## Data supplied
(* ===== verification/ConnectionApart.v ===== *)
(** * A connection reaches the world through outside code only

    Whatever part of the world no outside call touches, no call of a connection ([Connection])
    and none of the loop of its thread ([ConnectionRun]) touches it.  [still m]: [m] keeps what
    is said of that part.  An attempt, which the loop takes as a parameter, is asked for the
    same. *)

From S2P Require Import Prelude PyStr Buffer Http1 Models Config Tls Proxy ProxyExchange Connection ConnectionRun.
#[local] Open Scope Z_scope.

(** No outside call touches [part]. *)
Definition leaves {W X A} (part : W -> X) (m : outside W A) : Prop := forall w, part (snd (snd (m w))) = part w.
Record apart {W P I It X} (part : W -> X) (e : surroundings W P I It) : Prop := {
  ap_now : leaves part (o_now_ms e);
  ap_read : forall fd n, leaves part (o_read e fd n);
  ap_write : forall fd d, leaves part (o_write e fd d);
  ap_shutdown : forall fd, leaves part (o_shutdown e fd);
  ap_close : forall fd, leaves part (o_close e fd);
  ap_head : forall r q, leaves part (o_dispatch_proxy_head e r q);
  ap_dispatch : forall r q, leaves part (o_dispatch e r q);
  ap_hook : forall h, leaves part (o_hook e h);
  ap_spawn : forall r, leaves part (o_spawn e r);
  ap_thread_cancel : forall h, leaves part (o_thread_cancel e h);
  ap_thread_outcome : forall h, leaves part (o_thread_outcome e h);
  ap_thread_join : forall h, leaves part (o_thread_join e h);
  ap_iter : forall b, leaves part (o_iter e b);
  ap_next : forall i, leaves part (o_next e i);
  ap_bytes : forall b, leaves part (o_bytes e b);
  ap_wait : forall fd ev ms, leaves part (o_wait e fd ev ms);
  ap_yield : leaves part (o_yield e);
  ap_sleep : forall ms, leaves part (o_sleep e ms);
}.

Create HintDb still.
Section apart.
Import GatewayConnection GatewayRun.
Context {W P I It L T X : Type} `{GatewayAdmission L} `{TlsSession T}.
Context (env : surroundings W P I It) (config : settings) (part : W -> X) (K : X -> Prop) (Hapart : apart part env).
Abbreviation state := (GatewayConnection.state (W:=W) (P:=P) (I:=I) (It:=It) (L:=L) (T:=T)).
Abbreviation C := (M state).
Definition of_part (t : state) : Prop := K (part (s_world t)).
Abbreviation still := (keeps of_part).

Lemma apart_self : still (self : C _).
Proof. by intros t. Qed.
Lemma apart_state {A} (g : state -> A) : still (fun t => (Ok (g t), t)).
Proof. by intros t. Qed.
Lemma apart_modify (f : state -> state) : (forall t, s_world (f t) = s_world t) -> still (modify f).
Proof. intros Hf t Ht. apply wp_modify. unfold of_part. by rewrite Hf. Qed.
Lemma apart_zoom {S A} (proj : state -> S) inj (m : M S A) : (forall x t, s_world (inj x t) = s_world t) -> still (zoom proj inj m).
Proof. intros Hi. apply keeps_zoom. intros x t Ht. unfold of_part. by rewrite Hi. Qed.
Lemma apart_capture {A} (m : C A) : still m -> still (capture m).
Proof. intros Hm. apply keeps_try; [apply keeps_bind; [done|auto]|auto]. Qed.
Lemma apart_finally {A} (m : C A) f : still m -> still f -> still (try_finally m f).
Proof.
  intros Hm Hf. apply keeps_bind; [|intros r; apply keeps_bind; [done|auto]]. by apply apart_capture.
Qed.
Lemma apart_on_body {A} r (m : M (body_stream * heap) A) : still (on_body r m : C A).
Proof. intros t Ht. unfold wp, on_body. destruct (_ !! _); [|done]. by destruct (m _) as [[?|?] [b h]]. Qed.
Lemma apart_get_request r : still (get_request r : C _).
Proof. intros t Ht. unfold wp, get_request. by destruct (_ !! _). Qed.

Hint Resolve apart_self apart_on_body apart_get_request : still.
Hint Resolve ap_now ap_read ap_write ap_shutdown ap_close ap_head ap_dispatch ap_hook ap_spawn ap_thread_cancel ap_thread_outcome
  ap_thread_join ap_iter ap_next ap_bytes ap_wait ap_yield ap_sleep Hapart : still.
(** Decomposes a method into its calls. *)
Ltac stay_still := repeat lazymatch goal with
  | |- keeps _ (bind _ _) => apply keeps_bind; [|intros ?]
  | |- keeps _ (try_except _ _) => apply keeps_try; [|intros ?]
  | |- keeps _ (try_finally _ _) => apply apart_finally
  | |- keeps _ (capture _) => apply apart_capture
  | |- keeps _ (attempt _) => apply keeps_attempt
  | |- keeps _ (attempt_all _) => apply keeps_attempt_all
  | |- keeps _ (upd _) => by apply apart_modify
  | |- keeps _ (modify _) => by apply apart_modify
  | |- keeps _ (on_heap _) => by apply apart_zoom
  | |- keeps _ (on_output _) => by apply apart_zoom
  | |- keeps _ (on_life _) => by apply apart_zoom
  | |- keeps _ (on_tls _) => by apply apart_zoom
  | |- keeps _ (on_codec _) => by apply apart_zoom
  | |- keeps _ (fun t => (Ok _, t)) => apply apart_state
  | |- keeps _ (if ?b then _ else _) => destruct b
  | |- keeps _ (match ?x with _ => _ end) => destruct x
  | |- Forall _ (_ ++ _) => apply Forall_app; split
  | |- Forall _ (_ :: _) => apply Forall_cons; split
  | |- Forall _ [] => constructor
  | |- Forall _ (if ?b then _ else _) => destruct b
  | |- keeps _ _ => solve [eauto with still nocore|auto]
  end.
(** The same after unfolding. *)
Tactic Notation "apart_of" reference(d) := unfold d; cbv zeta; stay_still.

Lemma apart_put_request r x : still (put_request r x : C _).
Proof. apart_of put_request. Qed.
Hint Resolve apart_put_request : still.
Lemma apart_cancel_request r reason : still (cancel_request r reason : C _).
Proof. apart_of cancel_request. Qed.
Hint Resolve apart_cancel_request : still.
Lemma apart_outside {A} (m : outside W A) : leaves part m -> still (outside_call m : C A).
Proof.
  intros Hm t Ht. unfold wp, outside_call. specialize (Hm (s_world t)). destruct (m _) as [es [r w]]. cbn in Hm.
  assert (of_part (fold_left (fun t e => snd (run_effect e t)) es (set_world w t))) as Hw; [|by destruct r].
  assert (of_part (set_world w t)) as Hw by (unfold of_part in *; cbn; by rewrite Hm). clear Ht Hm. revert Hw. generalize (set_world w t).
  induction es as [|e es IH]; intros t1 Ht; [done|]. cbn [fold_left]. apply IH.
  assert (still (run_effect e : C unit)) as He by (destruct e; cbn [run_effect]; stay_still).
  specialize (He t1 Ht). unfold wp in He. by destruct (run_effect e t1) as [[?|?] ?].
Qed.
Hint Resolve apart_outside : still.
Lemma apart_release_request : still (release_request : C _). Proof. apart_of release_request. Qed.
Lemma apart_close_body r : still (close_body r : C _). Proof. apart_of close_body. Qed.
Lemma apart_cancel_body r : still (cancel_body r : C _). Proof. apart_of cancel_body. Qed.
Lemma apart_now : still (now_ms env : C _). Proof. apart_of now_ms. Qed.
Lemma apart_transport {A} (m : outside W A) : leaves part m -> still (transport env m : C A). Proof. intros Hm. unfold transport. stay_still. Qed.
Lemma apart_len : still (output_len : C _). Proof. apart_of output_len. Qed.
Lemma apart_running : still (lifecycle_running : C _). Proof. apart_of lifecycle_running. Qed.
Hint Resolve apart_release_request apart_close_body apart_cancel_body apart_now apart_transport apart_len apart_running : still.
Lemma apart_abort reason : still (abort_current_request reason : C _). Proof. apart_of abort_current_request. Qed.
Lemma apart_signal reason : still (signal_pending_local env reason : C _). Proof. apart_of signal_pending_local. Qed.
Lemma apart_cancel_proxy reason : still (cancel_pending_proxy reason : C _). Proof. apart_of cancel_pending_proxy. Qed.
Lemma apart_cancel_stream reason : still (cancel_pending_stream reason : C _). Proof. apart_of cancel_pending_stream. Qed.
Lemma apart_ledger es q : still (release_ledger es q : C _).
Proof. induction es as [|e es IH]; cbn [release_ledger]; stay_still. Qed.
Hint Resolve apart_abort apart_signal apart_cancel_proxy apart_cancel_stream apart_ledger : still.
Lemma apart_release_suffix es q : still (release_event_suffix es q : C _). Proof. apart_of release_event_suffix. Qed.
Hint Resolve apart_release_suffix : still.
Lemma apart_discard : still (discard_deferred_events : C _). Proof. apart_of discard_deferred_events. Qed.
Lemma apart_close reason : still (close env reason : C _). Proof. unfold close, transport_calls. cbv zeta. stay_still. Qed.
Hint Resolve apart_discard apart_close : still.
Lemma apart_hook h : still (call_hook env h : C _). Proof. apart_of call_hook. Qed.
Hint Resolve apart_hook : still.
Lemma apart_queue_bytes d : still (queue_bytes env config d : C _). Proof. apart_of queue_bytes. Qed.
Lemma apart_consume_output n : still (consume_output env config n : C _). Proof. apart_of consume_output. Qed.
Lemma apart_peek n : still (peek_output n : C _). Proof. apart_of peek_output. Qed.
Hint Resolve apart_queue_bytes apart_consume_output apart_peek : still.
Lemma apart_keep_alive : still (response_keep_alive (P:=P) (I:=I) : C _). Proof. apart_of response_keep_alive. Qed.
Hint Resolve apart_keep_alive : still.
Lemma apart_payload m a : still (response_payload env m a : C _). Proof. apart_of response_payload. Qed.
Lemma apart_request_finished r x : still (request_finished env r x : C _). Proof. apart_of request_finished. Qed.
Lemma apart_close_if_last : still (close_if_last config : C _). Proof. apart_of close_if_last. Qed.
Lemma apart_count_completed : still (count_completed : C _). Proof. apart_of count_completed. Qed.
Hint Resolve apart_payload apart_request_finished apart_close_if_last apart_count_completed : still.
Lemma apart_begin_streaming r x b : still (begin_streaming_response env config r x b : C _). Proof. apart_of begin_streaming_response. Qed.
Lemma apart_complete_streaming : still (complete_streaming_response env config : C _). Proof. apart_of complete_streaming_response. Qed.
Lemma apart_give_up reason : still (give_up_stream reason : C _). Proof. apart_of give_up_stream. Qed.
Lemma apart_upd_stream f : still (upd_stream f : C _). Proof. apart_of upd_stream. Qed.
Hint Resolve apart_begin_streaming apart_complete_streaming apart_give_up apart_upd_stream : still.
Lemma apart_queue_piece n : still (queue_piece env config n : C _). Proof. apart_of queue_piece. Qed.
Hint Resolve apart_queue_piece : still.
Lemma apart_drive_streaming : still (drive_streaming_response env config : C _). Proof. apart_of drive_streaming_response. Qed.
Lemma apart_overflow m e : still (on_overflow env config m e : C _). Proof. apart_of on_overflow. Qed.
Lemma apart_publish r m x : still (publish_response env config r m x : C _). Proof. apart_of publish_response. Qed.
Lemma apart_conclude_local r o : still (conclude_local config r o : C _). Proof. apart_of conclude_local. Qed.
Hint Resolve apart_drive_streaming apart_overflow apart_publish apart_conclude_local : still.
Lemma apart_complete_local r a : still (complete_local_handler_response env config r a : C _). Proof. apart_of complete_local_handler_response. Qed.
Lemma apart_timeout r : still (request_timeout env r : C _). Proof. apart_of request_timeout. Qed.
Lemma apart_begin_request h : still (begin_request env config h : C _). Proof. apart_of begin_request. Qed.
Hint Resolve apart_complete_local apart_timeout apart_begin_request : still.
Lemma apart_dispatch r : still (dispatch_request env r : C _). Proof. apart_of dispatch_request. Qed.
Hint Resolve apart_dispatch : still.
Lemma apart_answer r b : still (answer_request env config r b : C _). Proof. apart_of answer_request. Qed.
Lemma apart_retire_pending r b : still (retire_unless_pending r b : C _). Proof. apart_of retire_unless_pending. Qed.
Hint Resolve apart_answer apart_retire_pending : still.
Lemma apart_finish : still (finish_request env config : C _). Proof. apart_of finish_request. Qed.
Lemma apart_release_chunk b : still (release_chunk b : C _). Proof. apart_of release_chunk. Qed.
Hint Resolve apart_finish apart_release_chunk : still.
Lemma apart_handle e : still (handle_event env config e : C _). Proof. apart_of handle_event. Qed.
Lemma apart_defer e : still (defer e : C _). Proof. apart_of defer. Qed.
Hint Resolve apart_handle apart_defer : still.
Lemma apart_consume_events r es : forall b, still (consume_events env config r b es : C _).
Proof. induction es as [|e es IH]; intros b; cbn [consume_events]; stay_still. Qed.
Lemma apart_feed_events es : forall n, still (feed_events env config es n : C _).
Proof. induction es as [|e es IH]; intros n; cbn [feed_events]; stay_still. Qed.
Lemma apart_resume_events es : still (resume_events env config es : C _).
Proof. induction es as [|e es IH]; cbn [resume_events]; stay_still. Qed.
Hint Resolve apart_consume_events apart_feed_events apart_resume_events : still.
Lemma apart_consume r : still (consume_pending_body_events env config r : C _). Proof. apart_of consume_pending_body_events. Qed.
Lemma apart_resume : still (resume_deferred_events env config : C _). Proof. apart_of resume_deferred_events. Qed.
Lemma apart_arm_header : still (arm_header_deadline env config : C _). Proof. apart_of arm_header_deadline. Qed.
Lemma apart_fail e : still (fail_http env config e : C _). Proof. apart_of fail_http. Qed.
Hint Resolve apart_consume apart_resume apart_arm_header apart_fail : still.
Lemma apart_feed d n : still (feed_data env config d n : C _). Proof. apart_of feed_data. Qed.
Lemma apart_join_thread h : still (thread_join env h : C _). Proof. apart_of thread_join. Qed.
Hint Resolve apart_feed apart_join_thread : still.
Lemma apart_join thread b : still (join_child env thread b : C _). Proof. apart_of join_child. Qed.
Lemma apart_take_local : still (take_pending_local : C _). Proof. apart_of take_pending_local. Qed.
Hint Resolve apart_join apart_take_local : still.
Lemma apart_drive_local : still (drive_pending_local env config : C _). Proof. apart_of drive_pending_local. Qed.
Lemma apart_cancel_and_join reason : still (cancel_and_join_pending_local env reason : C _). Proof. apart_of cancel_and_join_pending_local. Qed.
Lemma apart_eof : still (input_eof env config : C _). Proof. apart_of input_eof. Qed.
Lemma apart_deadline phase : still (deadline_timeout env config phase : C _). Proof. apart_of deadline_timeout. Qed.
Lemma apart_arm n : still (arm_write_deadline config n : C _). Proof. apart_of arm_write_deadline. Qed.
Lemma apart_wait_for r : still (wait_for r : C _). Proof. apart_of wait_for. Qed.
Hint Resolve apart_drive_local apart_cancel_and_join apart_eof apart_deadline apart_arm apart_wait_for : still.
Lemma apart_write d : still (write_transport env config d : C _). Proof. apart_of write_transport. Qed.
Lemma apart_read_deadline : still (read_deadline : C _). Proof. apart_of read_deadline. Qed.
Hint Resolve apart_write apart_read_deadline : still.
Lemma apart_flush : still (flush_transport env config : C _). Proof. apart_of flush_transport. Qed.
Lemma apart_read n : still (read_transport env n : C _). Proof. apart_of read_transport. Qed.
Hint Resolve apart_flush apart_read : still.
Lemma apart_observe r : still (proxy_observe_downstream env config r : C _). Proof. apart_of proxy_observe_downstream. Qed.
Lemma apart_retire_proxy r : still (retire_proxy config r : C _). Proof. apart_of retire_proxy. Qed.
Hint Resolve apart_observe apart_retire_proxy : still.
* * *
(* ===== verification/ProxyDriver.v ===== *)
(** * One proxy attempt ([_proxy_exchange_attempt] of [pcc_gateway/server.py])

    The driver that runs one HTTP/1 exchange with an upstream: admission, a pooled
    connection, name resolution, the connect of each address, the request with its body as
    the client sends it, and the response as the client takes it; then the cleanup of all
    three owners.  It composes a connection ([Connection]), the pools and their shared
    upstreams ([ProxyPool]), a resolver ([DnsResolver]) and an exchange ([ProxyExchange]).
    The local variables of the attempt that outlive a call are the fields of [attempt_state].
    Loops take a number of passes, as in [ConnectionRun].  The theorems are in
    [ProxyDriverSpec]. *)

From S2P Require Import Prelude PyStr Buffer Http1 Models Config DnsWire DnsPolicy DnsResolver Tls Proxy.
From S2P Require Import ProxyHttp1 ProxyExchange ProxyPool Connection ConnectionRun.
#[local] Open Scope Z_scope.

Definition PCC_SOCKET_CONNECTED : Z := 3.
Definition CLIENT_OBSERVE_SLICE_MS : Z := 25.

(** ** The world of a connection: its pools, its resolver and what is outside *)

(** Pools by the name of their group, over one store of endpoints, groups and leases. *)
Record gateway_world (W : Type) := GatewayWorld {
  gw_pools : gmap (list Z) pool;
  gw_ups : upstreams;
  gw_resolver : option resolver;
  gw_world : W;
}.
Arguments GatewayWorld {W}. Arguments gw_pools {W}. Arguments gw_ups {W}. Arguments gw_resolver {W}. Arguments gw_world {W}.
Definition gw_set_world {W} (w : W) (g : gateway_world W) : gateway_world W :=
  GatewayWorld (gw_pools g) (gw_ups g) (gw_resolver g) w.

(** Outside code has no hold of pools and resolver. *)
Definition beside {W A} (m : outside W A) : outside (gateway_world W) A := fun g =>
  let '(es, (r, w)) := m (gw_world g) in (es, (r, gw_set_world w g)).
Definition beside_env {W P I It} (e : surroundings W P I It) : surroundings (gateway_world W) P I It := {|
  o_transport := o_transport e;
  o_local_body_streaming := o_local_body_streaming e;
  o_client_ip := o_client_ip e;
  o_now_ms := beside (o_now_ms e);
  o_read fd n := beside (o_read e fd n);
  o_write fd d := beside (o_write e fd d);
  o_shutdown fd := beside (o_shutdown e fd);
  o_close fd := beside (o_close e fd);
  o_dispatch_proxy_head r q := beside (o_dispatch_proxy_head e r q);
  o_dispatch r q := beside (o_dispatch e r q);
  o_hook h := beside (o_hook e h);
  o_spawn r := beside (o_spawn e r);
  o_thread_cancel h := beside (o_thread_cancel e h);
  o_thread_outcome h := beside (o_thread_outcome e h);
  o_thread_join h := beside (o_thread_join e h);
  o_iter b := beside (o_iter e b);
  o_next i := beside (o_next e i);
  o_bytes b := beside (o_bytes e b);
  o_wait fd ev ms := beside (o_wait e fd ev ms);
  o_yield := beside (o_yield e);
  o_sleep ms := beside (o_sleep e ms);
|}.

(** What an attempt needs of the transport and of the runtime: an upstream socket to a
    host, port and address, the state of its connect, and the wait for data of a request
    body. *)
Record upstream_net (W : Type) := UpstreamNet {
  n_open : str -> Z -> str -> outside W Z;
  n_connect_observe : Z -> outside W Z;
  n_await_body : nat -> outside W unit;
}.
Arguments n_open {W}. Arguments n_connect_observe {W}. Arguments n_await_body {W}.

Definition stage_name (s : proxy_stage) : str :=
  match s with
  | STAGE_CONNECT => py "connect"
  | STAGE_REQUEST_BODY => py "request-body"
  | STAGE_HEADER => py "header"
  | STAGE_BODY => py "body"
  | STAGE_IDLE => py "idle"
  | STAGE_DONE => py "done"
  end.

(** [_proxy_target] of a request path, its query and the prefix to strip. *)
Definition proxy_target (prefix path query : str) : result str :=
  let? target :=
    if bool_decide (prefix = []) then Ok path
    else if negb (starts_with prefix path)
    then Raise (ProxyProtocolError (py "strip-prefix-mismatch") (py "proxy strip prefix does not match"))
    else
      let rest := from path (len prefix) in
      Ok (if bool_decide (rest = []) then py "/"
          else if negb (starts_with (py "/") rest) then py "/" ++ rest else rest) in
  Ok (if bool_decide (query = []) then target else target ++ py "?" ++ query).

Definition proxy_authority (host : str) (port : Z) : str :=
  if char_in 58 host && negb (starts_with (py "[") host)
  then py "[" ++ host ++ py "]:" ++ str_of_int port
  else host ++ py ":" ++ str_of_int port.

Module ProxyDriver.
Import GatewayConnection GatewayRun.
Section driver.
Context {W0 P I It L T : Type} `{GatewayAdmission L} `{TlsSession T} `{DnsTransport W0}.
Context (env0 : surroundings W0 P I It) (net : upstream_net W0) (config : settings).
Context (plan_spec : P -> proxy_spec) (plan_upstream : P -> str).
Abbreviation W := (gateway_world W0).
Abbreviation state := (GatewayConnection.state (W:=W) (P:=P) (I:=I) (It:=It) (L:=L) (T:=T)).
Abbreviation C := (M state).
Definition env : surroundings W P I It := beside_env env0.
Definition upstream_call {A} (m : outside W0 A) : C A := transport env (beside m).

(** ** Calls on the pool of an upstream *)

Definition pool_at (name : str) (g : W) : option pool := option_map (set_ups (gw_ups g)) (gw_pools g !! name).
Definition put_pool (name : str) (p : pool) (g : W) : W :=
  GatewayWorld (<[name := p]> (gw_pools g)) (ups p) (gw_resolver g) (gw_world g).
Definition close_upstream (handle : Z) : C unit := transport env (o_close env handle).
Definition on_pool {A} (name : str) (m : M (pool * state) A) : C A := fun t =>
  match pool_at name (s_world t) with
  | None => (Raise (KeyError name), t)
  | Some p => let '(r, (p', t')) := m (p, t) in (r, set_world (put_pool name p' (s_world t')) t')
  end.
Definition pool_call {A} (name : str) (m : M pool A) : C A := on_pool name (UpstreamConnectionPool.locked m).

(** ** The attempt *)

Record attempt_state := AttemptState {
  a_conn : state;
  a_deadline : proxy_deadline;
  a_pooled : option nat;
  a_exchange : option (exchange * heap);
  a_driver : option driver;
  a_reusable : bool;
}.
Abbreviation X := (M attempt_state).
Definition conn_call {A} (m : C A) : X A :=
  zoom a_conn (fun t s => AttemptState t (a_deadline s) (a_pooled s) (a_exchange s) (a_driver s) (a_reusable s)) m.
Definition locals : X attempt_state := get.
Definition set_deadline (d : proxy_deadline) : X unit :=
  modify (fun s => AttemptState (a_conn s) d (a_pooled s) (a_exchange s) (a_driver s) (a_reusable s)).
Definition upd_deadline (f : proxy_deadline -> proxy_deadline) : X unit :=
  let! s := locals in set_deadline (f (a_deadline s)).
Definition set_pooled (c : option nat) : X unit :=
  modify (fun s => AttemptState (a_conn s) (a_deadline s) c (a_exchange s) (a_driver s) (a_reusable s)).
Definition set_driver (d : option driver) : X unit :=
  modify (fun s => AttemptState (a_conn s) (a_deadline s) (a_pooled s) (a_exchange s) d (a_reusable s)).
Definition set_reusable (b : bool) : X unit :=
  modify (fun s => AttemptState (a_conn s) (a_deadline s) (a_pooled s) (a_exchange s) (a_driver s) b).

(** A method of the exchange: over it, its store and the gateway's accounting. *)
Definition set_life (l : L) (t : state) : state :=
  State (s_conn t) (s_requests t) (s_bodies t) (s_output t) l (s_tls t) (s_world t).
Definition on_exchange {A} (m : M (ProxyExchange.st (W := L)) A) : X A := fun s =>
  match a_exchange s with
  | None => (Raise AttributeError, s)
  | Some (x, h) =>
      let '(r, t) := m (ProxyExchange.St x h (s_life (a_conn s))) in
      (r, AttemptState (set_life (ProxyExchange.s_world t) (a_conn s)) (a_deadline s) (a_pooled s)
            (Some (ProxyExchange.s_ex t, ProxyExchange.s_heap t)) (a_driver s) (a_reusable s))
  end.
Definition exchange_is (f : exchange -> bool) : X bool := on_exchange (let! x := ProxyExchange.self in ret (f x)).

## Task brief
Would you please copy, word for word, everything above from the line containing "Hint Resolve apart_handle" down to the line containing "Lemma apart_drive_local : still", those two lines included?

## Exercise answer
Hint Resolve apart_handle apart_defer : still.
Lemma apart_consume_events r es : forall b, still (consume_events env config r b es : C _).
Proof. induction es as [|e es IH]; intros b; cbn [consume_events]; stay_still. Qed.
Lemma apart_feed_events es : forall n, still (feed_events env config es n : C _).
Proof. induction es as [|e es IH]; intros n; cbn [feed_events]; stay_still. Qed.
Lemma apart_resume_events es : still (resume_events env config es : C _).
Proof. induction es as [|e es IH]; cbn [resume_events]; stay_still. Qed.
Hint Resolve apart_consume_events apart_feed_events apart_resume_events : still.
Lemma apart_consume r : still (consume_pending_body_events env config r : C _). Proof. apart_of consume_pending_body_events. Qed.
Lemma apart_resume : still (resume_deferred_events env config : C _). Proof. apart_of resume_deferred_events. Qed.
Lemma apart_arm_header : still (arm_header_deadline env config : C _). Proof. apart_of arm_header_deadline. Qed.
Lemma apart_fail e : still (fail_http env config e : C _). Proof. apart_of fail_http. Qed.
Hint Resolve apart_consume apart_resume apart_arm_header apart_fail : still.
Lemma apart_feed d n : still (feed_data env config d n : C _). Proof. apart_of feed_data. Qed.
Lemma apart_join_thread h : still (thread_join env h : C _). Proof. apart_of thread_join. Qed.
Hint Resolve apart_feed apart_join_thread : still.
Lemma apart_join thread b : still (join_child env thread b : C _). Proof. apart_of join_child. Qed.
Lemma apart_take_local : still (take_pending_local : C _). Proof. apart_of take_pending_local. Qed.
Hint Resolve apart_join apart_take_local : still.
Lemma apart_drive_local : still (drive_pending_local env config : C _). Proof. apart_of drive_pending_local. Qed.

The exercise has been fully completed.